### [Exercise brief]
Beginning with the line that holds "let actor_role := (bd_digest" in the data below, give again every line through the one that holds "in? st_data_classes s)))).", exactly as written.

§

(* ===== verification/TeamAccess.v ===== *)
(** * Team access policies, src/eco_runtime/team_access.py

    A policy gives roles to actors and statements to roles; [evaluate_team_access]
    answers one request.  An allow only narrows: it is never authority by itself.
    As elsewhere a record is a schema, a Rocq record of what the code reads and a
    reader, and only whether the list of contract errors is empty is modelled. *)

From S2P Require Import Prelude Json Digest PyTime PyClock Schema RouteRecords TeamContracts.
From Stdlib Require Import Ascii.

Definition TEAM_ACCESS_API_VERSION := "authority.ai.ecosystem/v1alpha1".
Definition TEAM_ACCESS_PROFILE := "bounded-team-access-v1".

(** [^[a-z0-9][a-z0-9._:@-]{0,127}$] *)
Definition is_access_id (s : string) : bool :=
  re_ident (fun c => is_lower c || is_digit c)
    (fun c => is_lower c || is_digit c || (c == "."%char) || (c == "_"%char) || (c == ":"%char)
              || (c == "@"%char) || (c == "-"%char)) 127 s.

(** A full match of a template in which "0" stands for a digit.  ([\d] matches
    other scripts' digits too, which [fromisoformat] then refuses.) *)
Fixpoint like (template s : string) : bool :=
  match template, s with
  | EmptyString, EmptyString => true
  | String t template', String c s' =>
      (if t == "0"%char then is_digit c else c == t) && like template' s'
  | _, _ => false
  end.
Definition _TIMESTAMP (s : string) : bool := like "0000-00-00T00:00:00Z" s.

Section Schemas.
Context `{FromIso}.

(** [_date_time] *)
Definition _date_time (s : string) : bool := _TIMESTAMP s && is_some (read_time s).

Definition access_id : schema := SStr (search_pattern is_access_id).
Definition access_sha256 : schema := SStr (search_pattern is_digest).
Definition access_timestamp : schema := SStr (fun s => search_pattern _TIMESTAMP s && _date_time s).
Definition exact_schema (kinds : list string) : schema :=
  SObj ["kind"; "id"; "digest"] [("kind", SEnum kinds); ("id", access_id); ("digest", access_sha256)].
Definition access_data_classes : list string := ["D0"; "D1"; "D2"; "D3"; "D4"].
Definition access_action_classes : list string := ["A0"; "A1"; "A2"; "A3"; "A4"].
Definition constraints_schema : schema :=
  SObj ["projectId"; "environmentId"; "dataClasses"; "notBefore"; "notAfter"]
    [("projectId", access_id); ("environmentId", access_id);
     ("dataClasses", enum_strs 1 access_data_classes);
     ("notBefore", access_timestamp); ("notAfter", access_timestamp)].
Definition statement_schema : schema :=
  SObj ["id"; "effect"; "action"; "actionClass"; "resource"; "constraints"; "approvalProfile"]
    [("id", access_id); ("effect", SEnum ["allow"; "deny"]); ("action", SEnum (map fst ACTION_PROFILE));
     ("actionClass", SEnum access_action_classes);
     ("resource",
       exact_schema ["identity-record"; "policy-record"; "deployment"; "workflow"; "repository-entry";
                     "project"; "external-service"; "production-target"]);
     ("constraints", constraints_schema);
     ("approvalProfile", SOneOf SNull (exact_schema ["ApprovalProfile"]))].
Definition access_role_schema : schema :=
  SObj ["id"; "statements"] [("id", access_id); ("statements", SArr 1 256 statement_schema)].
Definition actor_schema : schema :=
  SObj ["id"; "principal"; "membership"; "roleId"]
    [("id", access_id); ("principal", exact_schema ["PrincipalIdentity"]);
     ("membership", exact_schema ["MembershipBinding"]); ("roleId", access_id)].
Definition access_policy_spec_schema : schema :=
  SObj ["profile"; "defaultEffect"; "roles"; "bindings"; "safety"]
    [("profile", SEnum [TEAM_ACCESS_PROFILE]); ("defaultEffect", SEnum ["deny"]);
     ("roles", SArr 1 256 access_role_schema); ("bindings", SArr 1 4096 actor_schema);
     ("safety",
       SObj ["maximumAllowActionClass"; "d4AllowDenied"; "highImpactAllowDenied"; "wildcardsAllowed";
             "roleInheritanceAllowed"; "standaloneAuthorityCreated"]
         [("maximumAllowActionClass", SEnum ["A2"]); ("d4AllowDenied", SConst true);
          ("highImpactAllowDenied", SConst true); ("wildcardsAllowed", SConst false);
          ("roleInheritanceAllowed", SConst false); ("standaloneAuthorityCreated", SConst false)])].
Definition access_metadata_schema : schema :=
  SObj ["id"; "revision"; "createdAt"; "recordDigest"]
    [("id", access_id); ("revision", SRange 1 2147483647); ("createdAt", access_timestamp);
     ("recordDigest", access_sha256)].
Definition access_policy_schema : schema :=
  SObj ["apiVersion"; "kind"; "metadata"; "spec"]
    [("apiVersion", SEnum [TEAM_ACCESS_API_VERSION]); ("kind", SEnum ["TeamAccessPolicy"]);
     ("metadata", access_metadata_schema); ("spec", access_policy_spec_schema)].
End Schemas.

(** ** Reading a policy *)

(** [as_constraints], [st_raw]: the statement itself, for its digest. *)
Record Statement : Type := {
  st_id : string; st_effect : string; st_action : string; st_class : string; st_resource : binding;
  st_project : string; st_environment : string; st_data_classes : list string;
  st_not_before : string; st_not_after : string; st_approval : option binding;
  st_raw : list (string * json);
}.
Definition as_statement (o : list (string * json)) : option Statement :=
  i ← str_at "id" o; e ← str_at "effect" o; a ← str_at "action" o; c ← str_at "actionClass" o;
  r ← obj_at "resource" o; r ← as_binding r;
  cs ← obj_at "constraints" o; p ← str_at "projectId" cs; v ← str_at "environmentId" cs;
  d ← strs_at "dataClasses" cs; nb ← str_at "notBefore" cs; na ← str_at "notAfter" cs;
  ap ← opt_obj_at as_binding "approvalProfile" o;
  Some {| st_id := i; st_effect := e; st_action := a; st_class := c; st_resource := r;
          st_project := p; st_environment := v; st_data_classes := d; st_not_before := nb;
          st_not_after := na; st_approval := ap; st_raw := o |}.
Record AccessRole : Type := { ar_id : string; ar_statements : list Statement }.
Definition as_access_role (o : list (string * json)) : option AccessRole :=
  i ← str_at "id" o; ss ← objs_at "statements" o; sts ← mapM as_statement ss;
  Some {| ar_id := i; ar_statements := sts |}.
Record ActorBinding : Type := {
  ab_id : string; ab_principal : binding; ab_membership : binding; ab_role : string;
}.
Definition as_actor (o : list (string * json)) : option ActorBinding :=
  i ← str_at "id" o; p ← obj_at "principal" o; p ← as_binding p;
  m ← obj_at "membership" o; m ← as_binding m; r ← str_at "roleId" o;
  Some {| ab_id := i; ab_principal := p; ab_membership := m; ab_role := r |}.
Record AccessPolicy : Type := {
  ap_created_at : string; ap_digest : string; ap_roles : list AccessRole;
  ap_bindings : list ActorBinding;
}.
Definition as_access_policy (o : list (string * json)) : option AccessPolicy :=
  m ← obj_at "metadata" o; c ← str_at "createdAt" m; d ← str_at "recordDigest" m;
  sp ← obj_at "spec" o; rs ← objs_at "roles" sp; roles ← mapM as_access_role rs;
  bs ← objs_at "bindings" sp; bindings ← mapM as_actor bs;
  Some {| ap_created_at := c; ap_digest := d; ap_roles := roles; ap_bindings := bindings |}.

(** ** Digests *)

Definition binding_json (b : binding) : json :=
  JObj [("kind", JStr (bd_kind b)); ("id", JStr (bd_id b)); ("digest", JStr (bd_digest b))].

Section Access.
Context `{FromIso} `{Crypto} `{Jsonschema}.

Definition team_access_policy_digest (policy : list (string * json)) : string :=
  let projected := undigested policy in
  semantic_digest (JObj [("profile", JStr "team-access-policy-record-v1"); ("record", JObj projected)]).

Definition team_access_binding_id (principal membership : binding) (role_id : string) : string :=
  "binding:" +:+
  semantic_digest
    (JObj [("profile", JStr "team-access-binding-id-v1"); ("principal", binding_json principal);
           ("membership", binding_json membership); ("roleId", JStr role_id)]).

(** ** [team_access_contract_errors] *)

Definition access_time (s : string) : result Z := some_or ValueError (read_time s).

(** The loop over the bindings; [seen] is [seen_actor_roles]. *)
Fixpoint bindings_ok (roles : list string) (seen : list (string * string * string))
    (l : list ActorBinding) : bool :=
  match l with
  | [] => true
  | b :: l' =>
      let actor_role := (bd_digest (ab_principal b), bd_digest (ab_membership b), ab_role b) in
      (ab_id b == team_access_binding_id (ab_principal b) (ab_membership b) (ab_role b))
      && (ab_role b in? roles) && negb (actor_role in? seen)
      && bindings_ok roles (actor_role :: seen) l'
  end.

Definition statement_ok (created : Z) (s : Statement) : result bool :=
  let! ' (expected_class, expected_kind) := some_or KeyError (action_profile (st_action s)) in
  let! not_before := access_time (st_not_before s) in
  let! not_after := access_time (st_not_after s) in
  let allows := st_effect s == "allow" in
  Ok ((st_class s == expected_class) && (bd_kind (st_resource s) == expected_kind)
      && (not_before <? not_after) && (created <? not_after)
      && is_sorted (st_data_classes s)
      && negb (allows && (st_class s == "A2") && negb (is_some (st_approval s)))
      && negb ((negb allows || (st_class s != "A2")) && is_some (st_approval s))
      && negb (allows && ((st_class s in? ["A3"; "A4"]) || ("D4" in? st_data_classes s)))).
Definition role_ok (created : Z) (r : AccessRole) : result bool :=
  let! b := all_checks (statement_ok created) (ar_statements r) in
  Ok (sorted_unique (map st_id (ar_statements r)) && b).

§

### [The answer]
      let actor_role := (bd_digest (ab_principal b), bd_digest (ab_membership b), ab_role b) in
      (ab_id b == team_access_binding_id (ab_principal b) (ab_membership b) (ab_role b))
      && (ab_role b in? roles) && negb (actor_role in? seen)
      && bindings_ok roles (actor_role :: seen) l'
  end.

Definition statement_ok (created : Z) (s : Statement) : result bool :=
  let! ' (expected_class, expected_kind) := some_or KeyError (action_profile (st_action s)) in
  let! not_before := access_time (st_not_before s) in
  let! not_after := access_time (st_not_after s) in
  let allows := st_effect s == "allow" in
  Ok ((st_class s == expected_class) && (bd_kind (st_resource s) == expected_kind)
      && (not_before <? not_after) && (created <? not_after)
      && is_sorted (st_data_classes s)
      && negb (allows && (st_class s == "A2") && negb (is_some (st_approval s)))
      && negb ((negb allows || (st_class s != "A2")) && is_some (st_approval s))
      && negb (allows && ((st_class s in? ["A3"; "A4"]) || ("D4" in? st_data_classes s)))).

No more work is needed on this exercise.